▶ **WHAT IS EXPECTED**
Every record shown below is to be output exactly.

Data extracted from a collection:

Lemma select_sample_no_build history k vm rng :
  Forall (fun ev => ¬ is_build_event ev)
    (trace (select_sample history k vm rng)).
Proof.
  unfold select_sample, random_sample.
  destruct (bool_decide (TrafficHistory.dataset_source history = "Waymo"));
    [destruct (TrafficHistory.ego_vehicle_id history);
     [destruct (k =? 1)%nat|]|];
    cbn -[Nat.ltb]; repeat (destruct (bool_decide _); cbn -[Nat.ltb]);
    repeat (destruct (_ <? _)%nat; cbn -[Nat.ltb]);
    repeat (apply Forall_cons; split; [cbn; tauto|]); constructor.
Qed.

(** C1 (as amended).  The step cap is the maximum, over the selected
    vehicle identifiers, of vehicle_final_exit_time(vehicle_id) divided
    by the constant 0.1, whatever tick length the simulator reports; so
    it is the maximum of vehicle_final_exit_time(vehicle_id) / dt
    whenever the simulator's tick dt is 0.1.  In an episode it is
    pushed into the agent configuration before any agent is built. *)
Theorem step_cap_is_max_exit_time_over_tenth
    scenario (vm : gmap string Mission.t) k sim rng fuel :
  let history := Scenario.traffic_history scenario in
  (∀ sample (exit : string -> Qc),
      sample ≠ ∅ ->
      (∀ v, v ∈ sample -> TrafficHistory.vehicle_final_exit_time history v
                          = Some (exit v)) ->
      ∃ cap,
        max_episode_steps history sample = ([], inr cap)
        ∧ is_max_of cap ((fun v => exit v / dec 1 10) <$> elements sample)
        ∧ (fixed_timestep_sec sim = dec 1 10 ->
           is_max_of cap
             ((fun v => exit v / fixed_timestep_sec sim) <$> elements sample)))
  ∧ ∃ pre rest,
      trace (episode scenario vm k sim rng fuel) = pre ++ rest
      ∧ Forall (fun ev => ¬ is_build_event ev) pre
      ∧ (rest = []
         ∨ ∃ sample rng' cap rest',
             outcome (select_sample history k vm rng) = inr (sample, rng')
             ∧ outcome (max_episode_steps history sample) = inr cap
             ∧ rest = EvSetMaxEpisodeSteps cap :: rest').
Proof.
  intros history. split.
  { intros sample exit Hne Hex.
    destruct (max_episode_steps_value history sample exit Hne Hex)
      as (cap & Hrun & Hmax).
    exists cap. split; [done|]. split; [done|]. by intros ->. }
  pose proof (select_sample_no_build history k vm rng) as Hnb.
  unfold episode. cbv zeta. fold history. rewrite trace_bind.
  destruct (select_sample history k vm rng) as [tr1 [e|[sample rng']]];
    cbn [trace outcome fst snd] in *.
  { exists tr1, []. split; [done|]. split; [done|]. by left. }
  rewrite trace_bind, max_episode_steps_trace.
  destruct (max_episode_steps history sample) as [tr2 [e|cap]] eqn:E2;
    cbn [trace outcome fst snd app].
  { exists tr1, []. split; [done|]. split; [done|]. by left. }
  rewrite trace_bind. cbn [emit trace outcome fst snd app].
  eexists tr1, _. split; [reflexivity|]. split; [done|]. right.
  eexists sample, rng', cap, _. split; [done|].
  split; [by rewrite E2|]. reflexivity.
Qed.
End SetupProperties.

(** ** The common start time *)

(** The running minimum that lines 218-222 are after. *)
Lemma foldl_min_is_min (x : Qc) (xs : list Qc) :
  MainSpec.is_min_of
    (foldl (fun m y => if decide (y < m) then y else m) x xs) (x :: xs).
Proof.
  revert x. induction xs as [|y xs IH]; intros x; cbn.
  - split; [left|]. intros z ->%list_elem_of_singleton. apply Qcle_refl.
  - destruct (IH (if decide (y < x) then y else x)) as [Hin Hmin].
    destruct (decide (y < x)) as [Hlt|Hge].
    + split.
      * by right.
      * intros z [->|Hz]%elem_of_cons; [|by apply Hmin].
        apply Qcle_trans with y; [apply Hmin; left|by apply Qclt_le_weak].
    + apply Qcnot_lt_le in Hge. split.
      * apply elem_of_cons in Hin as [->|Hin]; [left|]. right. by right.
      * intros z [->|[->|Hz]%elem_of_cons]%elem_of_cons.
        -- apply Hmin. left.
        -- apply Qcle_trans with x; [apply Hmin; left|done].
        -- apply Hmin. by right.
Qed.

Section StartTimeProperties.
Context `{C : Collaborators}.
Import MainSpec.

(** As long as no start time met so far is zero, one pass of the loop
    keeps the smaller of the running value and the mission's start. *)
Lemma assign_slots_loop (vm : gmap string Mission.t) (start : string -> Qc)
    l s t0 :
  (∀ v, v ∈ l -> ∃ m, vm !! v = Some m ∧ Mission.start_time m = start v) ->
  (∀ v, v ∈ l -> start v ≠ 0) ->
  history_start_time s = Some t0 -> t0 ≠ 0 ->
  ∃ s', for_each l s (assign_slot vm) = ([], inr s')
        ∧ history_start_time s'
          = Some (foldl (fun m y => if decide (y < m) then y else m) t0
                    (start <$> l)).
Proof.
  revert s t0. induction l as [|v l IH]; intros s t0 Hm Hnz Hs Ht0; cbn.
  - by exists s.
  - destruct (Hm v) as (m & Hv & Hst); [left|].
    unfold assign_slot at 1. unfold getitem. rewrite Hv.
    cbn [bind ret app]. rewrite Hs. cbn [not_ lt_start].
    rewrite (bool_decide_eq_false_2 (t0 = 0)) by done. cbn [orb].
    rewrite Hst.
    match goal with
    | |- context [for_each l ?s1 _] =>
        destruct (IH s1 (if decide (start v < t0) then start v else t0))
          as (s' & Hfe & Hs')
    end.
    + intros; apply Hm; by right.
    + intros; apply Hnz; by right.
    + cbn. by destruct (decide (start v < t0));
        [rewrite bool_decide_eq_true_2|rewrite bool_decide_eq_false_2].
    + destruct (decide (start v < t0)); [apply Hnz; left|done].
    + exists s'. rewrite Hfe. by split.
Qed.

▶ **ANSWER SPACE**
Lemma select_sample_no_build history k vm rng :
  Forall (fun ev => ¬ is_build_event ev)
    (trace (select_sample history k vm rng)).
Proof.
  unfold select_sample, random_sample.
  destruct (bool_decide (TrafficHistory.dataset_source history = "Waymo"));
    [destruct (TrafficHistory.ego_vehicle_id history);
     [destruct (k =? 1)%nat|]|];
    cbn -[Nat.ltb]; repeat (destruct (bool_decide _); cbn -[Nat.ltb]);
    repeat (destruct (_ <? _)%nat; cbn -[Nat.ltb]);
    repeat (apply Forall_cons; split; [cbn; tauto|]); constructor.
Qed.

(** C1 (as amended).  The step cap is the maximum, over the selected
    vehicle identifiers, of vehicle_final_exit_time(vehicle_id) divided
    by the constant 0.1, whatever tick length the simulator reports; so
    it is the maximum of vehicle_final_exit_time(vehicle_id) / dt
    whenever the simulator's tick dt is 0.1.  In an episode it is
    pushed into the agent configuration before any agent is built. *)
Theorem step_cap_is_max_exit_time_over_tenth
    scenario (vm : gmap string Mission.t) k sim rng fuel :
  let history := Scenario.traffic_history scenario in
  (∀ sample (exit : string -> Qc),
      sample ≠ ∅ ->
      (∀ v, v ∈ sample -> TrafficHistory.vehicle_final_exit_time history v
                          = Some (exit v)) ->
      ∃ cap,
        max_episode_steps history sample = ([], inr cap)
        ∧ is_max_of cap ((fun v => exit v / dec 1 10) <$> elements sample)
        ∧ (fixed_timestep_sec sim = dec 1 10 ->
           is_max_of cap
             ((fun v => exit v / fixed_timestep_sec sim) <$> elements sample)))
  ∧ ∃ pre rest,
      trace (episode scenario vm k sim rng fuel) = pre ++ rest
      ∧ Forall (fun ev => ¬ is_build_event ev) pre
      ∧ (rest = []
         ∨ ∃ sample rng' cap rest',
             outcome (select_sample history k vm rng) = inr (sample, rng')
             ∧ outcome (max_episode_steps history sample) = inr cap
             ∧ rest = EvSetMaxEpisodeSteps cap :: rest').
Proof.
  intros history. split.
  { intros sample exit Hne Hex.
    destruct (max_episode_steps_value history sample exit Hne Hex)
      as (cap & Hrun & Hmax).
    exists cap. split; [done|]. split; [done|]. by intros ->. }
  pose proof (select_sample_no_build history k vm rng) as Hnb.
  unfold episode. cbv zeta. fold history. rewrite trace_bind.
  destruct (select_sample history k vm rng) as [tr1 [e|[sample rng']]];
    cbn [trace outcome fst snd] in *.
  { exists tr1, []. split; [done|]. split; [done|]. by left. }
  rewrite trace_bind, max_episode_steps_trace.
  destruct (max_episode_steps history sample) as [tr2 [e|cap]] eqn:E2;
    cbn [trace outcome fst snd app].
  { exists tr1, []. split; [done|]. split; [done|]. by left. }
  rewrite trace_bind. cbn [emit trace outcome fst snd app].
  eexists tr1, _. split; [reflexivity|]. split; [done|]. right.
  eexists sample, rng', cap, _. split; [done|].
  split; [by rewrite E2|]. reflexivity.
Qed.
End SetupProperties.

(** ** The common start time *)

(** The running minimum that lines 218-222 are after. *)
Lemma foldl_min_is_min (x : Qc) (xs : list Qc) :
  MainSpec.is_min_of
    (foldl (fun m y => if decide (y < m) then y else m) x xs) (x :: xs).
Proof.
  revert x. induction xs as [|y xs IH]; intros x; cbn.
  - split; [left|]. intros z ->%list_elem_of_singleton. apply Qcle_refl.
  - destruct (IH (if decide (y < x) then y else x)) as [Hin Hmin].
    destruct (decide (y < x)) as [Hlt|Hge].
    + split.
      * by right.
      * intros z [->|Hz]%elem_of_cons; [|by apply Hmin].
        apply Qcle_trans with y; [apply Hmin; left|by apply Qclt_le_weak].
    + apply Qcnot_lt_le in Hge. split.
      * apply elem_of_cons in Hin as [->|Hin]; [left|]. right. by right.
      * intros z [->|[->|Hz]%elem_of_cons]%elem_of_cons.
        -- apply Hmin. left.
        -- apply Qcle_trans with x; [apply Hmin; left|done].
        -- apply Hmin. by right.
Qed.

Section StartTimeProperties.
Context `{C : Collaborators}.
Import MainSpec.

(** As long as no start time met so far is zero, one pass of the loop
    keeps the smaller of the running value and the mission's start. *)
Lemma assign_slots_loop (vm : gmap string Mission.t) (start : string -> Qc)
    l s t0 :
  (∀ v, v ∈ l -> ∃ m, vm !! v = Some m ∧ Mission.start_time m = start v) ->
  (∀ v, v ∈ l -> start v ≠ 0) ->
  history_start_time s = Some t0 -> t0 ≠ 0 ->
  ∃ s', for_each l s (assign_slot vm) = ([], inr s')
        ∧ history_start_time s'
          = Some (foldl (fun m y => if decide (y < m) then y else m) t0
                    (start <$> l)).
Proof.
  revert s t0. induction l as [|v l IH]; intros s t0 Hm Hnz Hs Ht0; cbn.
  - by exists s.
  - destruct (Hm v) as (m & Hv & Hst); [left|].
    unfold assign_slot at 1. unfold getitem. rewrite Hv.
    cbn [bind ret app]. rewrite Hs. cbn [not_ lt_start].
    rewrite (bool_decide_eq_false_2 (t0 = 0)) by done. cbn [orb].
    rewrite Hst.
    match goal with
    | |- context [for_each l ?s1 _] =>
        destruct (IH s1 (if decide (start v < t0) then start v else t0))
          as (s' & Hfe & Hs')
    end.
    + intros; apply Hm; by right.
    + intros; apply Hnz; by right.
    + cbn. by destruct (decide (start v < t0));
        [rewrite bool_decide_eq_true_2|rewrite bool_decide_eq_false_2].
    + destruct (decide (start v < t0)); [apply Hnz; left|done].
    + exists s'. rewrite Hfe. by split.
Qed.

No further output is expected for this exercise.